The general goal of this proposal is to elucidate the molecular mechanisms that govern the formation of otoliths and otoconia, the biominerals in vertebrate inner ears that convey linear accelerations to the sensory hair cells. The proteins of otoliths and otoconia are thought to play a critical role in their formation. However, testing of this hypothesis is hampered by the fact that most of these proteins are not known.

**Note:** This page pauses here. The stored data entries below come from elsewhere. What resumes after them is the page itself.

(** ** Received packets *)

Lemma node_receive ep buffer :
  node ep →
  wp (receive_one buffer)
    (fun r ep' => node ep' ∧ if r is Ok (ReceivePacket decoded) then ns_accepts S (dp_transport decoded) ∧ packet_in_range (dp_transport decoded) else True) ep.
Proof.
  intros [x Hn]. unfold receive_one. wp_step. apply wp_zoom. intros io [filled res] Hr. cbn in Hr. unfold MockIo_receive_ipv4 in Hr.
  pose proof Hn as [Hslot Ho Hf]. destruct (mock_receive_queue (ep_io ep)) as [|frame q] eqn:Hq; cbn [head] in Hr.
  { injection Hr as <- <- <-. wp_steps. split; [|done]. exists x. by eapply node_at_same; [|exact Hn]. }
  destruct (Nat.ltb_spec (length buffer) (length frame)) as [|Hlen]; injection Hr as <- <- <-.
  { wp_steps. apply wp_modify. wp_steps. split; [|done]. exists x. by eapply node_at_same; [|exact Hn]. }
  apply Forall_cons in Hf as [Hdec Hf]. wp_steps.
  assert (Htake : take (length frame) (write_at 0 frame buffer) = frame) by (rewrite write_at_prefix; by apply take_app_length').
  set (ep1 := ep <| ep_io := _ |>). assert (Hn1 : node_at x ep1) by (split; [exact Hslot|done|cbn; by rewrite Hq]).
  assert (Hdrop : ∀ f, wp (count f;; mret (Ok ReceiveDropped)) (fun (r : result ReceiveOne (PollError MockIoError)) ep' => node ep'
    ∧ if r is Ok (ReceivePacket decoded) then ns_accepts S (dp_transport decoded) ∧ packet_in_range (dp_transport decoded) else True) ep1).
  { intros f. wp_step. apply wp_modify. wp_steps. split; [|done]. exists x. by eapply node_at_same; [|exact Hn1]. }
  destruct (_ <? _)%nat; [wp_steps; split; [by exists x|done]|]. destruct (_ <? _)%nat; [apply Hdrop|]. rewrite Htake.
  destruct (decode_ipv4_packet frame) as [decoded|e] eqn:Hd; [|apply Hdrop]. wp_step. apply wp_modify. wp_steps. split.
  - exists x. by eapply node_at_same; [|exact Hn1].
  - by apply Hdec.
Qed.

Lemma node_incoming ep now decoded :
  node ep → ns_accepts S (dp_transport decoded) → packet_in_range (dp_transport decoded) →
  wp (process_incoming now decoded)
    (fun r ep' => ∃ x, node_at x ep' ∧ if r is Ok (Some result) then ∀ reply, hr_reply result = Some reply → ns_good S x reply else True) ep.
Proof.
  intros [x Hn] Hacc Hrange. unfold process_incoming, process_incoming_state. do 3 wp_step.
  assert (Hsame : ∀ f (e : ApiError), wp (count f;; mret (Err e : result (nat * HandlerResult) ApiError)) (fun r ep' => node_at x ep' ∧ r = Err e) ep).
  { intros f e. wp_step. apply wp_modify. wp_steps. split; [|done]. by eapply node_at_same; [|exact Hn]. }
  set (Q := fun (r : result (nat * HandlerResult) ApiError) ep' => ∃ x, node_at x ep' ∧ if r is Ok (_, result) then ∀ reply, hr_reply result = Some reply → ns_good S x reply else True).
  apply (wp_mono _ Q).
  - assert (Hq : ∀ f e, wp (count f;; mret (Err e : result (nat * HandlerResult) ApiError)) Q ep).
    { intros f e. eapply wp_mono; [apply Hsame|]. intros r ep' [? ->]. by exists x. }
    destruct (qpn_slot _ _ _) as [i|]; [|apply Hq]. destruct (qp_at ep i) as [slot|] eqn:Hi; [|wp_steps; by exists x].
    destruct (_ || _); [apply Hq|]. destruct (QpStateMachine_can_receive (qp_machine slot)) eqn:Hcan; cbn [negb]; [|apply Hq]. wp_step.
    apply (wp_node_handler S x); [done|wp_steps; by exists x|]. intros slot' -> Hq0 Hs. rewrite Hi in Hq0. injection Hq0 as <-.
    eapply wp_mono; [by eapply nl_packet|]. intros r w' (x' & Hx' & Hgood). wp_steps. exists x'. split; [by apply (node_written S S x)|done].
  - intros [[i result]|e] ep' (x' & Hn' & Hgood).
    + wp_step. eapply wp_mono; [by apply (Steady_synchronize S i x')|]. intros ? ep2 Hn2. wp_step.
      eapply wp_mono; [by apply (Steady_count S _ x')|]. intros ? ep3 Hn3. wp_step. by exists x'.
    + destruct e; wp_steps; by exists x'.
Qed.
(* ===== verification/RcLiveness.v ===== *)
(** * Requests end, also against a silent peer

    With nobody answering, the timers and the retry budgets decide how long a
    request stays pending.  [endpoint_work] bounds what an endpoint can still
    do on its own; over a backend that delivers nothing and accepts packets,
    a call of [progress] makes it smaller, or finds nothing to send and no
    deadline that has passed. *)

From Stdlib Require Import ZArith Lia.
From stdpp Require Import base numbers option sets list gmap sorting.
From S2P Require Import Prelude StateM Psn Ack Retry Ring QpnTable Qp ReadyQueue TimerHeap Work Bytes Opcode Headers IpUdp Icrc Packet Keys Memory MemorySafety RcBase IpPacket PacketIo RcSlot RcInv RcResponder RcRequester RcEndpoint RcPost RcEngine RcEndpointInv RcControl RcProgress RcBatch RcBatchInv RcFrames FixedIo FixedIoInv RcSystem.
Open Scope Z_scope.
Open Scope rust_scope.

(** ** The work of a queue pair *)

Section slot.
Context `{Capacities}.

(** A round of an active request sends all its packets, waits and retries. *)
Definition active_work (a : ActiveRequest) : nat :=
  let n := Z.to_nat (ar_packet_count a) in
  (Z.to_nat (rb_remaining_timeout (ar_retry_budget a)) * (n + 2)
   + match ar_phase a with Waiting => 1 | Sending => n - Z.to_nat (ar_next_packet a) + 1 | RnrWait => n + 2 end)%nat.

Definition queued_work (retries mtu : Z) (p : PostedWork WorkRequest) : nat :=
  let n := Z.to_nat (packet_count (sge_length (wr_sge (pw_work p))) mtu) in
  (Z.to_nat retries * (n + 2) + n + 2)%nat.

Definition response_work (r : ReadResponseState) : nat := Z.to_nat (rr_packet_count r - rr_next_packet r).

(** What the queue pair may still do in its state. *)
Definition slot_work (s : RcQpSlot) : nat :=
  (from_option active_work 0 (qp_active_request s)
   + (if QpStateMachine_can_send (qp_machine s)
      then sum_list_with (queued_work (qc_retry_count (sm_config (qp_machine s))) (RcQpSlot_mtu s)) (send_list s) else 0)
   + (if QpStateMachine_can_receive (qp_machine s) then from_option response_work 0 (qp_read_response s) else 0))%nat.

(** The queued requests may be sent. *)
Definition committed (s : RcQpSlot) : Prop := QpStateMachine_can_send (qp_machine s) = true ∨ send_list s = [].

(** [s'] has less to do than [s], and its deadline is that of [s] or before [b]. *)
Record spent (b : Z) (s s' : RcQpSlot) : Prop := {
  sn_work : (slot_work s' < slot_work s)%nat;
  sn_config : sm_config (qp_machine s') = sm_config (qp_machine s);
  sn_committed : committed s → committed s';
  sn_deadline : ∀ d, RcQpSlot_timer_deadline s' = Some d → RcQpSlot_timer_deadline s = Some d ∨ d <= b;
}.

Lemma active_work_pos a : (0 < active_work a)%nat.
Proof. unfold active_work. destruct (ar_phase a); lia. Qed.

(** Changing the active request only. *)
Lemma spent_active b w f a :
  qp_active_request (qw_slot w) = Some a → (active_work (f a) < active_work a)%nat →
  (ar_phase (f a) ≠ Sending → ∀ d, timer_deadline (ar_timer (f a)) = Some d → d <= b) →
  spent b (qw_slot w) (qw_slot (with_active w f)).
Proof.
  intros Ha Hlt Hd. split; [|done|done|].
  - unfold slot_work. cbn. rewrite Ha. cbn. unfold RcQpSlot_mtu, send_list. cbn. lia.
  - intros d. unfold RcQpSlot_timer_deadline at 1. cbn. rewrite Ha. cbn. intros Hdl. right.
    destruct (ar_phase (f a)); [done|by apply Hd..].
Qed.

Lemma defunct_spent b g g' w w' a :
  world_inv g w → world_inv g' w' → g_static g' = g_static g → qp_active_request (qw_slot w) = Some a → defunct (qw_slot w') →
  spent b (qw_slot w) (qw_slot w').
Proof.
  intros Hw Hw' Hg Ha (_ & D1 & D2 & D3).
  pose proof (ci_static _ _ (wi_core _ _ Hw)) as S1. pose proof (ci_static _ _ (wi_core _ _ Hw')) as S2. rewrite Hg, <- S1 in S2.
  injection S2 as _ _ S2 _ _. split; [|done|by right|].
  - unfold slot_work. rewrite D1, D2, D3, Ha. cbn. pose proof (active_work_pos a). repeat case_match; lia.
  - intros d. unfold RcQpSlot_timer_deadline at 1. by rewrite D1.
Qed.

Lemma world_active_retries g w a :
  world_inv g w → qp_active_request (qw_slot w) = Some a →
  rp_retry_count (rb_policy (ar_retry_budget a)) = qc_retry_count (sm_config (qp_machine (qw_slot w))).
Proof.
  intros [_ [Hca _ _ _ _ _]] Ha. unfold active_consistent in Hca. rewrite Ha in Hca. by destruct (qp_active_memory _); [apply Hca|].
Qed.

(** A timeout spends a retry or ends the request. *)
Lemma transport_retry_spent b g w a :
  world_inv g w → g_inflight g = [] → qp_active_request (qw_slot w) = Some a → ar_phase a = Waiting →
  qc_retry_count (sm_config (qp_machine (qw_slot w))) ≠ UNLIMITED_RETRY_CODE →
  wp schedule_transport_retry (fun _ w' => spent b (qw_slot w) (qw_slot w')) w.
Proof.
  intros Hw Hi Ha Hph Hfin. unfold schedule_transport_retry. rc_steps. rewrite Ha.
  pose proof (world_active_ok _ _ _ Hw Ha) as Hok. pose proof (world_active_retries _ _ _ Hw Ha) as Hret.
  unfold RetryBudget_on_failure. rewrite Hret, (proj2 (Z.eqb_neq _ _) Hfin).
  destruct (ao_budget _ _ Hok) as (_ & Hrem & Hrnr).
  destruct (Z.eqb_spec (rb_remaining_timeout (ar_retry_budget a)) 0) as [Hz|Hz]; rc_step; apply wp_modify_active.
  - assert (Hsame : with_active w (fun a0 => a0 <| ar_retry_budget := ar_retry_budget a |>) = w).
    { destruct w as [s m st]. cbn in Ha. unfold with_active, update_field, QpWorld_eta. cbn. f_equal. destruct s. cbn in Ha. subst. by destruct a. }
    rewrite Hsame. unfold fail_active_and_enter_error. rc_step. apply (wp_fail_active g); [done..|]. intros n w' Hw' Hdef. rc_steps.
    exact (defunct_spent b g _ w w' a Hw Hw' eq_refl Ha Hdef).
  - rc_step. apply wp_modify_active. rc_steps.
    set (f := fun a0 => ActiveRequest_reset_for_retry (a0 <| ar_retry_budget := (ar_retry_budget a) <| rb_remaining_timeout ::= Z.pred |> |>)).
    assert (Hsp : spent b (qw_slot w) (qw_slot (with_active w f))).
    { apply (spent_active b w f a Ha); [|done]. unfold active_work. cbn. rewrite Hph.
      set (n := Z.to_nat (ar_packet_count a)). set (r := rb_remaining_timeout (ar_retry_budget a)) in *.
      replace (Z.to_nat r) with (S (Z.to_nat (Z.pred r))) by lia. cbn [Nat.mul]. lia. }
    assert (Heq : with_active (with_active w (fun a0 => a0 <| ar_retry_budget := (ar_retry_budget a) <| rb_remaining_timeout ::= Z.pred |> |>)) ActiveRequest_reset_for_retry
      = with_active w f).
    { destruct w as [s m st]. unfold with_active, update_field, QpWorld_eta. cbn. f_equal. destruct s. cbn in *. by rewrite Ha. }
    by rewrite Heq.
Qed.

Lemma rnr_retry_spent b w a :
  qp_active_request (qw_slot w) = Some a → ar_phase a = RnrWait →
  spent b (qw_slot w) (qw_slot (with_active w ActiveRequest_reset_for_retry)).
Proof. intros Ha Hph. apply (spent_active b w _ a Ha); [|done]. unfold active_work. cbn. rewrite Hph. lia. Qed.

(** ** Sending *)

(** Starting a request does not add work. *)
Lemma start_slot_work g w ticks :
  world_inv g w → g_inflight g = [] → RcQpSlot_requester_is_runnable (qw_slot w) = true →
  wp (start_slot ticks)
    (fun _ w' => (slot_work (qw_slot w') <= slot_work (qw_slot w))%nat ∧ (committed (qw_slot w) → committed (qw_slot w'))) w.
Proof.
  intros [Hc Hco] Hi Hr. unfold start_slot. rc_steps.
  set (w1 := w <| qw_slot ::= fun s => s <| qp_requester_scheduled := false |> |>).
  assert (Hw1 : world_inv g w1) by (split; [destruct Hc|destruct Hco]; by split).
  assert (Hs1 : slot_work (qw_slot w1) = slot_work (qw_slot w)) by done.
  apply (wp_start_next_request g); [done|done|intros _; by split; [lia|]|].
  intros p l policy w' Ha Hcan Hl Hl' Hw' Ha' _ Hm _ Hu. rewrite <- Hs1. injection Hu as Hrr _ _ _ _. split; [|by left; rewrite Hm].
  pose proof (world_active_retries _ _ _ Hw' Ha') as Hpol. cbn in Hpol. rewrite Hm in Hpol.
  unfold slot_work. rewrite Ha, Ha', Hl, Hl', Hrr. unfold RcQpSlot_mtu. rewrite Hm, Hcan. cbn [from_option sum_list_with].
  unfold active_work, queued_work. cbn. rewrite Hpol. change (qp_machine (qw_slot w1)) with (qp_machine (qw_slot w)). unfold RcQpSlot_mtu. lia.
Qed.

The specific aims of this proposal are, therefore, first to determine the sequence of the about two dozen constituent proteins of zebrafish otoliths;second, to examine the proteins'expression patterns;and third, to test whether these proteins are necessary for otolith formation. In humans, otoconial defects are associated with common vestibular deficits, such as benign paroxysmal positional vertigo and possibly Pendred syndrome. The inaccessibility of the human labyrinth, however, calls for an animal model to study the physiology and pathology of otoconia. Zebrafish otoliths are evolutionary orthologs of mammalian otoconia, based on their shared location, function, composition, and general structure, and thus a valid model system. Furthermore, the mechanisms that govern otolith and otoconia formation are likely to be similar, based on the high degree of molecular conservation found between inner-ear structures of zebrafish and mammals. The zebrafish offers numerous experimental advantages for studies of otolith formation, such as simple husbandry, easy observation and manipulation of gene expression, a genomics infrastructure rivaling that of the mouse, and the accessibility of its transparent and externally-developing embryos. The combination of protein purification and sequencing by mass-spectrometry, molecular cloning of cDNAs, in situ hybridization and quantitative RT-PCR, morpholino injections and mutant rescue will lead to an efficient identification of candidate genes and mechanisms for future studies of mammalian otoconia.